May 12, 2014: mentions that it has sold non-core Bakken assets; may be down to 159,000 net acres in the Bakken. 

April 5, 2012: update on SM wells in Poe oil field.

March 12, 2012: update on SM and Stark County.

February 1, 2011: SeekingAlpha on SM: well-positioned.

January 31, 2011: SM raised $350 million through senior notes; originally was to be $250 million. 

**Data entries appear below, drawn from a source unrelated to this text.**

(** * Price-feed normalisation and cross-chain merge of budget-manager

    A shallow embedding of the four Python scripts under [scripts/]
    ([fetch_all_chains.py], [scrape_simple.py], [import_kaggle.py] and
    [scrape_prices.py]) and the properties of their record normaliser,
    field extractor, barcode-keyed merge and persistence projection.

    Conventions of the embedding:
    - a Python [str] is a Rocq [string]; its characters are read as the code
      points below 256;
    - a Python [float] is a [pyfloat]: a finite value is the exact rational
      it denotes, every operation that produces a float rounds to binary64
      explicitly ([b64_round]);
    - a Python [dict] used as a map is a [gmap]; a dict used as a record is a
      Rocq [Record];
    - a Python exception is the left injection of the [M] monad. *)

From Stdlib Require Import Ascii String QArith Sorted.
From stdpp Require Import gmap strings list fin_maps.

Local Open Scope Z_scope.

(** ** Python text *)

Module Py.

(** [str.isspace] on the code points below 256. *)
Definition is_space (c : ascii) : bool :=
  let n := Z.of_nat (nat_of_ascii c) in
  ((9 <=? n) && (n <=? 13)) || ((28 <=? n) && (n <=? 32))
  || (n =? 133) || (n =? 160).

(** Drop the leading, respectively trailing, characters that [space]
    accepts. *)
Fixpoint lstrip_by (space : ascii -> bool) (l : list ascii) : list ascii :=
  match l with
  | c :: r => if space c then lstrip_by space r else l
  | [] => []
  end.

Definition rstrip_by (space : ascii -> bool) (l : list ascii) : list ascii :=
  rev (lstrip_by space (rev l)).

(** [s.strip()] *)
Definition strip (s : string) : string :=
  string_of_list_ascii
    (rstrip_by is_space (lstrip_by is_space (list_ascii_of_string s))).

(** [s.replace(',', '.')] *)
Definition replace_comma (s : string) : string :=
  string_of_list_ascii
    (map (fun c => if Ascii.eqb c "," then "."%char else c)
         (list_ascii_of_string s)).

(** Truth value of a [str]: the empty string is false. *)
Definition truthy (s : string) : bool :=
  match s with EmptyString => false | _ => true end.

(** [s[lo:hi]] for non-negative bounds, [hi = None] for an open end. *)
Definition slice (s : string) (lo : nat) (hi : option nat) : string :=
  let n := String.length s in
  let stop := match hi with Some h => Nat.min h n | None => n end in
  substring lo (stop - lo) s.

(** *** Exceptions *)

Inductive exn := ValueError | AttributeError | ImportError | OtherError.

Definition M (A : Type) : Type := exn + A.
Definition ret {A} (a : A) : M A := inr a.
Definition raise {A} (e : exn) : M A := inl e.
Definition bind {A B} (m : M A) (k : A -> M B) : M B :=
  match m with inl e => inl e | inr a => k a end.

(** [try: body except <classes>: handler], [catches] telling which
    exceptions the clause names. *)
Definition try_except {A} (body : M A) (catches : exn -> bool)
    (handler : M A) : M A :=
  match body with
  | inl e => if catches e then handler else inl e
  | inr a => inr a
  end.

Definition only_ValueError (e : exn) : bool :=
  match e with ValueError => true | _ => false end.
Definition ValueError_or_AttributeError (e : exn) : bool :=
  match e with ValueError | AttributeError => true | _ => false end.
Definition any_Exception (e : exn) : bool := true.

(** *** Floats *)

Inductive pyfloat :=
| Fin (q : Q)          (* a finite double, as the rational it denotes *)
| Inf (negative : bool)
| NaN.

(** Nearest integer to [n / d], ties to even, for [0 <= n] and [0 < d]. *)
Definition div_half_even (n d : Z) : Z :=
  let q := n / d in
  let r := n mod d in
  if 2 * r <? d then q
  else if d <? 2 * r then q + 1
  else if Z.even q then q else q + 1.

(** The value [m * 2^k] as a reduced fraction. *)
Definition dyadic (m k : Z) : Q :=
  if 0 <=? k then inject_Z (m * 2 ^ k)
  else Qred (m # Z.to_pos (2 ^ (- k))).

(** Round the positive rational [n / d] to the nearest binary64 value
    (53-bit significand, least exponent -1074, round-half-even);
    [2^1024] and above overflow to infinity. *)
Definition b64_round_pos (n d : Z) : pyfloat :=
  let e0 := Z.log2 n - Z.log2 d in
  let above :=
    if 0 <=? e0 then 2 ^ e0 * d <=? n else d <=? n * 2 ^ (- e0) in
  let e := if above then e0 else e0 - 1 in
  let k := Z.max (e - 52) (-1074) in
  let m :=
    if 0 <=? k then div_half_even n (d * 2 ^ k)
    else div_half_even (n * 2 ^ (- k)) d in
  if (971 <? k) || ((k =? 971) && (m =? 2 ^ 53)) then Inf false
  else Fin (dyadic m k).

Definition fneg (x : pyfloat) : pyfloat :=
  match x with
  | Fin q => Fin (Qred (- q))
  | Inf s => Inf (negb s)
  | NaN => NaN
  end.

Definition b64_round (q : Q) : pyfloat :=
  match Qnum q with
  | Z0 => Fin 0
  | Zpos n => b64_round_pos (Zpos n) (Zpos (Qden q))
  | Zneg n => fneg (b64_round_pos (Zpos n) (Zpos (Qden q)))
  end.

(** [x < y], [x > 0], [x <= 0] and [bool(x)] on floats. *)
Definition flt (x y : pyfloat) : bool :=
  match x, y with
  | NaN, _ | _, NaN => false
  | Fin a, Fin b => negb (Qle_bool b a)
  | Fin _, Inf s => negb s
  | Inf s, Fin _ => s
  | Inf a, Inf b => a && negb b
  end.

Definition fle (x y : pyfloat) : bool :=
  match x, y with
  | NaN, _ | _, NaN => false
  | Fin a, Fin b => Qle_bool a b
  | Fin _, Inf s => negb s
  | Inf s, Fin _ => s
  | Inf a, Inf b => a || negb b
  end.

Definition gt0 (x : pyfloat) : bool := flt (Fin 0) x.
Definition le0 (x : pyfloat) : bool := fle x (Fin 0).

Definition ftruthy (x : pyfloat) : bool :=
  match x with
  | Fin q => negb (Qeq_bool q 0)
  | _ => true
  end.

Definition is_nan (x : pyfloat) : bool :=
  match x with NaN => true | _ => false end.

(** [round(x, 2)]: the exact value of [x] is rounded half-even to two
    decimals and the result converted back to binary64; infinities and
    NaN round to themselves. *)
Definition round2 (x : pyfloat) : pyfloat :=
  match x with
  | Fin q =>
      let n := Qnum q * 100 in
      let d := Zpos (Qden q) in
      let c := if 0 <=? n then div_half_even n d
               else - div_half_even (- n) d in
      b64_round (c # 100)
  | other => other
  end.

(** *** [float(str)] *)

Definition digit_val (c : ascii) : option Z :=
  let n := Z.of_nat (nat_of_ascii c) in
  if (48 <=? n) && (n <=? 57) then Some (n - 48) else None.

Definition is_digit (c : ascii) : bool :=
  match digit_val c with Some _ => true | None => false end.

(** Underscores are allowed between two digits only; they are checked
    and then removed before the number is read. *)
Fixpoint underscores_ok (prev : option ascii) (l : list ascii) : bool :=
  match l with
  | [] => match prev with
          | Some p => negb (Ascii.eqb p "_")
          | None => true
          end
  | c :: r =>
      (if Ascii.eqb c "_"
       then match prev with Some p => is_digit p | None => false end
       else match prev with
            | Some p => negb (Ascii.eqb p "_") || is_digit c
            | None => true
            end)
      && underscores_ok (Some c) r
  end.

Definition drop_underscores (l : list ascii) : list ascii :=
  List.filter (fun c => negb (Ascii.eqb c "_")) l.

(** The leading run of decimal digits, most significant first, and what
    follows it. *)
Fixpoint span_digits (l : list ascii) : list Z * list ascii :=
  match l with
  | c :: r =>
      match digit_val c with
      | Some v => let '(ds, rest) := span_digits r in (v :: ds, rest)
      | None => ([], l)
      end
  | [] => ([], [])
  end.

Definition digits_value (ds : list Z) : Z :=
  fold_left (fun acc v => 10 * acc + v) ds 0.

Definition take_sign (l : list ascii) : bool * list ascii :=
  match l with
  | c :: r =>
      if Ascii.eqb c "-" then (true, r)
      else if Ascii.eqb c "+" then (false, r)
      else (false, l)
  | [] => (false, [])
  end.

Definition is_e (c : ascii) : bool := Ascii.eqb c "e" || Ascii.eqb c "E".

(** [exponent ::= ("e" | "E") [sign] digitpart], or nothing. *)
Definition parse_exponent (l : list ascii) : option Z :=
  match l with
  | [] => Some 0
  | c :: r =>
      if is_e c then
        let '(neg, r1) := take_sign r in
        match span_digits r1 with
        | ((_ :: _) as ds, []) =>
            Some (if neg then - digits_value ds else digits_value ds)
        | _ => None
        end
      else None
  end.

January 25, 2011: Preliminary production and proved reserve estimates for 2010
  • Increased Bakken/TFS by 40% on sequential basis (4Q over 3Q)
  • Replaced nearly 350% of its production through drilling
January 24, 2011: SM to raise $250 million through senior notes.
December 23, 2011: SeekingAlpha/Zack's rating on SM.

Original Posting

Strong earnings report for 1Q10

Net income for first quarter, 2010, was $126 million ($1.96/share) vs a net loss of $88 million ($1.41/share) for the same period one year ago.

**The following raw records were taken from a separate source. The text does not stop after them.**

(** ** Budget status *)

(** C3, as stated, fails: with 500.4 spent of 1000 the reported
    utilization is 50 (50.04 rounded to one decimal), whose band is
    "Conservative", and the reported status is "Moderate". *)
Lemma status_of_rounded_utilization_fails :
  let r := analyzeBudget [tx 500.4%float] 1000%float in
  utilization r = 50%float
  /\ getBudgetStatus (utilization r) = "Conservative"
  /\ status r = "Moderate".
Proof. vm_compute. repeat split; reflexivity. Qed.

Lemma getBudgetStatus_bands (u : num) :
  ((u <=? 50)%float = true -> getBudgetStatus u = "Conservative")
  /\ ((50 <? u)%float = true -> (u <=? 75)%float = true
      -> getBudgetStatus u = "Moderate")
  /\ ((75 <? u)%float = true -> (u <=? 90)%float = true
      -> getBudgetStatus u = "High")
  /\ ((90 <? u)%float = true -> (u <=? 100)%float = true
      -> getBudgetStatus u = "Near Limit")
  /\ ((100 <? u)%float = true -> getBudgetStatus u = "Over Budget").
Proof.
  assert (forall a b, (a <? b)%float = true -> (b <? u)%float = true
                      -> (u <=? a)%float = false) as below.
  { intros a b Hab Hbu. apply FloatOrder.ltb_leb_false.
    apply FloatOrder.ltb_leb in Hab.
    exact (FloatOrder.leb_ltb_trans _ _ _ Hab Hbu). }
  unfold getBudgetStatus. repeat split.
  - intros ->. reflexivity.
  - intros H1 ->. rewrite (FloatOrder.ltb_leb_false _ _ H1). reflexivity.
  - intros H1 ->. rewrite (FloatOrder.ltb_leb_false _ _ H1).
    rewrite (below 50 75)%float by (exact H1 || reflexivity). reflexivity.
  - intros H1 ->. rewrite (FloatOrder.ltb_leb_false _ _ H1).
    rewrite (below 50 90)%float by (exact H1 || reflexivity).
    rewrite (below 75 90)%float by (exact H1 || reflexivity). reflexivity.
  - intros H1. rewrite (FloatOrder.ltb_leb_false _ _ H1).
    rewrite (below 50 100)%float by (exact H1 || reflexivity).
    rewrite (below 75 100)%float by (exact H1 || reflexivity).
    rewrite (below 90 100)%float by (exact H1 || reflexivity). reflexivity.
Qed.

St Mary's average realized sale price for oil/gas was $72.73/$6.15 this past quarter vs $34.40/$4.00 one year ago.

Daily production of oil actually decreased seven (7) percent, from 18 million bopd to 17 million bopd, year over year.

Yesterday I noted the "marketing expense" associated with EOG and its five-fold increase year-over-year. So, what did St Mary report for marketing? On the revenue side, marketing revenue almost doubled from $14 million to $23 million. Interestingly enough, that was offset by an equal amount in marketing expense: $13 million same period one year ago, and $22 million first quarter this year.

However, much of St Mary's gain came from selling non-core assets for a one-time gain of $121 million. Without that $121 million gain, this year's first quarter income would have been $239 million, but again, better than last year's revenue of $199 million.

With regard to NDIC hearing dockets, St Mary is more active than usual this month (May) compared to past several months. St Mary had nothing before the commission in March and April, but did have some cases in February.